There are just so many examples of how institutions undermine themselves, despite their best intentions. In the era of budget cuts, administrators have become more concerned than ever with maintaining high enrollments. So now some universities have begun a review of courses in order to eliminate the “under-enrolled.” Missing in much of the discussion about course enrollment is a consideration of course content.
A common distinction, in graduate courses, is made between courses that are listed, and often required, by the department bulletin and “special topic” courses which are taught by faculty interested in developing a new research topic. These “special topic” courses have been targeted increasingly because they are under-enrolled. However, the low enrollment in such courses does not indicate that these courses are unimportant or uninteresting. In fact this year’s special topics course may become a requirement in five years, it’s just that no one can predict that today.

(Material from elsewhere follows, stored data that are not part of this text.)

(* ===== verification/Grep.v ===== *)
(** * grep: [user/grep.c]

    [match], [matchhere] and [matchstar] over C strings in memory, what they
    compute on lists, and the language a pattern denotes; and the loop that
    reads a descriptor through a buffer of 1024 bytes and prints the lines that
    match. *)

From S2P Require Import Prelude Strings Ulib.

(** ** The code *)

(** A call descends one character of the pattern or of the text, so the fuel is
    the depth of the recursion. *)
Fixpoint matchhere (fuel : nat) (re text : Z) : M mem bool :=
  match fuel with
  | O => diverge
  | S fuel =>
      c <- ld re ;;
      if c =? 0 then ret true else
      d <- ld (re + 1) ;;
      if d =? 42 then matchstar fuel c (re + 2) text else
      if (c =? 36) && (d =? 0) then x <- ld text ;; ret (x =? 0) else
      x <- ld text ;;
      if truthy x && ((c =? 46) || (c =? x)) then matchhere fuel (re + 1) (text + 1)
      else ret false
  end
with matchstar (fuel : nat) (c re text : Z) : M mem bool :=
  match fuel with
  | O => diverge
  | S fuel =>
      b <- matchhere fuel re text ;;
      if (b : bool) then ret true else
      x <- ld text ;;
      if truthy x && ((x =? c) || (c =? 46)) then matchstar fuel c re (text + 1)
      else ret false
  end.

(** The [do ... while] of [match]: every suffix of the text, the empty one
    included. *)
Fixpoint match_loop (fuel n : nat) (re text : Z) : M mem bool :=
  match n with
  | O => diverge
  | S n =>
      b <- matchhere fuel re text ;;
      if (b : bool) then ret true else
      x <- ld text ;;
      if x =? 0 then ret false else match_loop fuel n re (text + 1)
  end.

Definition match_ (re text : Z) : M mem bool :=
  sz <- gets (fun m : mem => size m) ;;
  c <- ld re ;;
  if c =? 94 then matchhere (2 * sz) (re + 1) text
  else match_loop (2 * sz) (S sz) re text.

(** ** The program *)

Section program.
Variable buf : Z.

(** The loop over the complete lines of the buffer; it gives back [p]. *)
Fixpoint grep_lines (fuel : nat) (pattern p : Z) : U Z :=
  match fuel with
  | O => diverge
  | S fuel =>
      q <- lift (strchr p 10) ;;
      if q =? 0 then ret p else
      lift (st q 0) ;;
      b <- lift (match_ pattern p) ;;
      (if (b : bool) then lift (st q 10) ;; write 1 p (q + 1 - p) ;; ret tt else ret tt) ;;
      grep_lines fuel pattern (q + 1)
  end.

(** [while ((n = read(fd, buf + m, sizeof(buf) - m - 1)) > 0)]. *)
Fixpoint grep_loop (fuel : nat) (pattern fd m : Z) : U unit :=
  match fuel with
  | O => diverge
  | S fuel =>
      n <- read fd (buf + m) (1024 - m - 1) ;;
      if n <=? 0 then ret tt else
      let m := m + n in
      lift (st (buf + m) 0) ;;
      p <- grep_lines 1024 pattern buf ;;
      let m := if p =? buf then 0 else m in
      if 0 <? m then
        let m := m - (p - buf) in
        lift (memmove buf p m) ;;
        grep_loop fuel pattern fd m
      else grep_loop fuel pattern fd m
  end.

Definition grep (pattern fd : Z) : U unit :=
  ps <- gets (fun s => default [] (u_in s !! fd)) ;;
  grep_loop (S (reads_left ps)) pattern fd 0.
End program.

(** ** On lists *)

(** [c*re] at the beginning of the text, given what [re] matches. *)
Fixpoint star_list (here : list Z -> bool) (c : Z) (text : list Z) : bool :=
  here text ||
  match text with
  | x :: text => ((x =? c) || (c =? 46)) && star_list here c text
  | [] => false
  end.

Fixpoint here_list (re text : list Z) : bool :=
  match re with
  | [] => true
  | c :: re1 =>
      let plain :=
        match text with
        | x :: text => ((c =? 46) || (c =? x)) && here_list re1 text
        | [] => false
        end in
      match re1 with
      | [] => if c =? 36 then bool_decide (text = []) else plain
      | d :: re2 => if d =? 42 then star_list (here_list re2) c text else plain
      end
  end.

Fixpoint any_suffix (f : list Z -> bool) (text : list Z) : bool :=
  f text || match text with _ :: text => any_suffix f text | [] => false end.

Definition match_list (re text : list Z) : bool :=
  match re with
  | c :: re1 => if c =? 94 then here_list re1 text else any_suffix (here_list re) text
  | [] => any_suffix (here_list []) text
  end.

(** ** What a pattern means *)

Inductive item := One (c : Z) | Many (c : Z).

(** A pattern without its [^]: its items, and whether it ends in [$]. *)
Fixpoint parse (re : list Z) : list item * bool :=
  match re with
  | [] => ([], false)
  | c :: re1 =>
      let plain := let '(l, e) := parse re1 in (One c :: l, e) in
      match re1 with
      | [] => if c =? 36 then ([], true) else plain
      | d :: re2 => if d =? 42 then let '(l, e) := parse re2 in (Many c :: l, e) else plain
      end
  end.

(** The characters that [c] stands for. *)
Definition fits (c x : Z) : Prop := c = 46 \/ c = x.

(** The texts that a list of items denotes. *)
Inductive lang : list item -> list Z -> Prop :=
| lang_nil : lang [] []
| lang_one c x l t : fits c x -> lang l t -> lang (One c :: l) (x :: t)
| lang_many c u l t : Forall (fits c) u -> lang l t -> lang (Many c :: l) (u ++ t).

(** The text contains a string of the pattern's language, at the places its
    anchors ask for. *)
Definition matches (re text : list Z) : Prop :=
  let start := bool_decide (hd 0 re = 94) in
  let '(l, e) := parse (if start then tl re else re) in
  exists a b c, text = a ++ b ++ c /\ lang l b /\ (start = true -> a = []) /\ (e = true -> c = []).

(** ** The code computes the list functions *)

Lemma matchhere_matchstar_list m fuel :
  (forall re text lre lt, cstring m re lre -> cstring m text lt -> (length lre + length lt < fuel)%nat ->
     matchhere fuel re text m = Done (here_list lre lt) m) /\
  (forall c re text lre lt, cstring m re lre -> cstring m text lt -> (S (length lre + length lt) < fuel)%nat ->
     matchstar fuel c re text m = Done (star_list (here_list lre) c lt) m).
Proof.
  induction fuel as [|fuel [IHh IHs]]; [split; intros; lia|]. split.
  - intros re text lre lt Hre Ht Hf. cbn [matchhere].
    destruct lre as [|c re1]; rewrite ?cstring_nil, ?cstring_cons in Hre.
    { by mstep ld_eq; [|eassumption]. }
    destruct Hre as (Hc & Hc0 & Hre). mstep ld_eq; [|eassumption].
    destruct (Z.eqb_spec c 0); [done|]. cbn in Hf.
    assert (Hplain : (x <- ld text ;;
        if truthy x && ((c =? 46) || (c =? x)) then matchhere fuel (re + 1) (text + 1) else ret false) m =
      Done (match lt with x :: lt => ((c =? 46) || (c =? x)) && here_list re1 lt | [] => false end) m).
    { destruct lt as [|x lt]; rewrite ?cstring_nil, ?cstring_cons in Ht.
      - by mstep ld_eq; [|eassumption].
      - destruct Ht as (Hx & Hx0 & Ht). mstep ld_eq; [|eassumption].
        unfold truthy. destruct (Z.eqb_spec x 0); [done|]. cbn [negb andb].
        destruct (_ || _); cbn [andb]; [|done]. apply IHh; [done..|cbn in Hf; lia]. }
    destruct re1 as [|d re2]; rewrite ?cstring_nil, ?cstring_cons in Hre; cbn [here_list].
    + mstep ld_eq; [|eassumption]. cbn [Z.eqb]. rewrite andb_true_r.
      destruct (c =? 36) eqn:E; [|done].
      destruct lt as [|x lt]; rewrite ?cstring_nil, ?cstring_cons in Ht.
      * by mstep ld_eq; [|eassumption].
      * destruct Ht as (Hx & Hx0 & Ht). mstep ld_eq; [|eassumption]. by destruct (Z.eqb_spec x 0).
    + destruct Hre as (Hd & Hd0 & Hre). mstep ld_eq; [|eassumption].
      destruct (Z.eqb_spec d 42).
      * replace (re + 2) with (re + 1 + 1) by lia. apply IHs; [done..|cbn in Hf; lia].
      * destruct (Z.eqb_spec d 0); [done|]. by rewrite andb_false_r.
  - intros c re text lre lt Hre Ht Hf. cbn [matchstar]. mstep (IHh re text lre lt); [|done|done|lia].
    destruct lt as [|x lt]; cbn [star_list]; (destruct (here_list lre _); [done|]);
      rewrite ?cstring_nil, ?cstring_cons in Ht.
    + by mstep ld_eq; [|eassumption].
    + destruct Ht as (Hx & Hx0 & Ht). mstep ld_eq; [|eassumption].
      unfold truthy. destruct (Z.eqb_spec x 0); [done|]. cbn [negb andb orb].
      destruct (_ || _); cbn [andb]; [|done]. apply IHs; [done..|cbn in Hf; lia].
Qed.

Lemma match_loop_list m fuel n re text lre lt :
  cstring m re lre -> cstring m text lt -> (length lre + length lt < fuel)%nat -> (length lt < n)%nat ->
  match_loop fuel n re text m = Done (any_suffix (here_list lre) lt) m.
Proof.
  intros Hre. revert text lt. induction n as [|n IH]; intros text lt Ht Hf Hn; [lia|]. cbn [match_loop].
  mstep (proj1 (matchhere_matchstar_list m fuel) re text lre lt); [|done..].
  destruct lt as [|x lt]; cbn [any_suffix]; (destruct (here_list lre _); [done|]);
    rewrite ?cstring_nil, ?cstring_cons in Ht.
  - by mstep ld_eq; [|eassumption].
  - destruct Ht as (Hx & Hx0 & Ht). mstep ld_eq; [|eassumption]. destruct (Z.eqb_spec x 0); [done|].
    cbn in Hf, Hn. apply IH; [done|lia..].
Qed.

Lemma match_list_eq m re text lre lt :
  cstring m re lre -> cstring m text lt -> match_ re text m = Done (match_list lre lt) m.
Proof.
  intros Hre Ht. pose proof (cstring_size _ _ _ Hre). pose proof (cstring_size _ _ _ Ht).
  unfold match_. msimp. destruct lre as [|c re1].
  - mstep ld_eq; [|by apply cstring_nil]. by apply match_loop_list; [..|lia|lia].
  - pose proof Hre as (Hc & _ & Hre1)%cstring_cons. mstep ld_eq; [|exact Hc]. cbn [match_list].
    destruct (c =? 94); [|by apply match_loop_list; [..|lia|lia]].
    apply (proj1 (matchhere_matchstar_list m _)); [done..|cbn in *; lia].
Qed.

(** ** The list functions decide the language *)

Lemma star_list_spec here c text :
  star_list here c text = true <-> exists u t, text = u ++ t /\ Forall (fits c) u /\ here t = true.
Proof.
  induction text as [|x text IH]; cbn.
  - rewrite orb_false_r. split; [by exists [], []|]. by intros ([] & [] & ? & _ & ?).
  - rewrite orb_true_iff, andb_true_iff, orb_true_iff, !Z.eqb_eq, IH. split.
    + intros [H|(Hx & u & t & -> & Hu & H)]; [by exists [], (x :: text)|].
      exists (x :: u), t. split_and!; try done. constructor; [unfold fits; naive_solver|done].
    + intros ([|y u] & t & E & Hu & H); simplify_eq/=; [by left|right].
      inv Hu. unfold fits in *. split; [naive_solver|]. by exists u, t.
Qed.

(** [here_list] finds a string of the language at the front of the text. *)
Definition found (re text : list Z) : Prop :=
  exists b c, text = b ++ c /\ lang (parse re).1 b /\ ((parse re).2 = true -> c = []).

Lemma parse_plain c d re :
  d <> 42 -> parse (c :: d :: re) = (One c :: (parse (d :: re)).1, (parse (d :: re)).2).
Proof.
  intros Hd. change (parse (c :: d :: re)) with
    (if d =? 42 then let '(l, e) := parse re in (Many c :: l, e)
     else let '(l, e) := parse (d :: re) in (One c :: l, e)).
  destruct (Z.eqb_spec d 42); [done|]. by destruct (parse (d :: re)).
Qed.

Lemma found_one c re text :
  (parse (c :: re)) = (One c :: (parse re).1, (parse re).2) ->
  found (c :: re) text <-> exists x t, text = x :: t /\ fits c x /\ found re t.
Proof.
  intros E. unfold found. rewrite E. cbn. split.
  - intros (b & r & -> & Hb & He). inv Hb. cbn. naive_solver.
  - intros (x & t & -> & Hx & b & r & -> & Hb & He). exists (x :: b), r. split_and!; try done. by constructor.
Qed.

Lemma here_list_spec re text : here_list re text = true <-> found re text.
Proof.
  remember (length re) as n eqn:Hn. revert re text Hn.
  induction (lt_wf n) as [n _ IH]; intros [|c re1] text ->.
  { split; [|done]. intros _. exists [], text. split_and!; [done|constructor|done]. }
  assert (Hplain : parse (c :: re1) = (One c :: (parse re1).1, (parse re1).2) ->
    match text with x :: t => ((c =? 46) || (c =? x)) && here_list re1 t | [] => false end = true <->
    found (c :: re1) text).
  { intros E. rewrite (found_one _ _ _ E). destruct text as [|x t]; [naive_solver|].
    rewrite andb_true_iff, orb_true_iff, !Z.eqb_eq, (IH (length re1)) by (done || (cbn; lia)).
    unfold fits. naive_solver. }
  destruct re1 as [|d re2]; cbn [here_list].
  - destruct (Z.eqb_spec c 36) as [->|Hc].
    + rewrite bool_decide_eq_true. unfold found. cbn. split; [intros ->|].
      * exists [], []. split_and!; [done|constructor|done].
      * intros (b & r & -> & Hb & ->); [|done]. by inv Hb.
    + apply Hplain. cbn. by destruct (Z.eqb_spec c 36).
  - destruct (Z.eqb_spec d 42) as [->|Hd].
    + rewrite star_list_spec. unfold found at 1. cbn [parse]. cbn [Z.eqb].
      destruct (parse re2) as [l e] eqn:E2. cbn. split.
      * intros (u & t & -> & Hu & Ht). apply (IH (length re2)) in Ht as (b & r & -> & Hb & He);
          [|cbn; lia|done]. rewrite E2 in Hb, He. exists (u ++ b), r.
        split_and!; [by rewrite app_assoc|by constructor|done].
      * intros (b & r & -> & Hb & He). inv Hb. exists u, (t ++ r). rewrite app_assoc. split_and!; try done.
        apply (IH (length re2)); [cbn; lia|done|]. exists t, r. by rewrite E2.
    + by apply Hplain, parse_plain.
Qed.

Special topic seminars are, in my experience, where the new research happens. Every literature department can fill a course on Romanticism, but not everyone is willing to take a course on race theory in German Idealism. Just wait though a few more years, and those handful of students who took the race theory course will be publishing up a storm. The Romanticism students will probably be following in their tracks. Yes, its more pleasant to discuss Wordsworth crossing the Alps than the Haitian Revolution. But if we pause a little, we will find that of course Wordsworth has a few things to say about slavery in the Caribbean and before you know it we have dissertations on race theory in Romanticism—here’s the point though. The race theory class was first presented as a “special topics” course, something outside the mainstream curriculum, an innovation, an experiment, a professor’s first attempt at laying out a long and complex argument. Someday we may all think Wordsworth’s most daring poem was dedicated to Toussaint L’Ouverture. But you heard it first in a “special topics” seminar.
So if you want a university that innovates, that does not fall back on the familiar, a university that grows and develops new research, please, dear high-level administrators, do not cut the special topics seminars, just because they are under enrolled.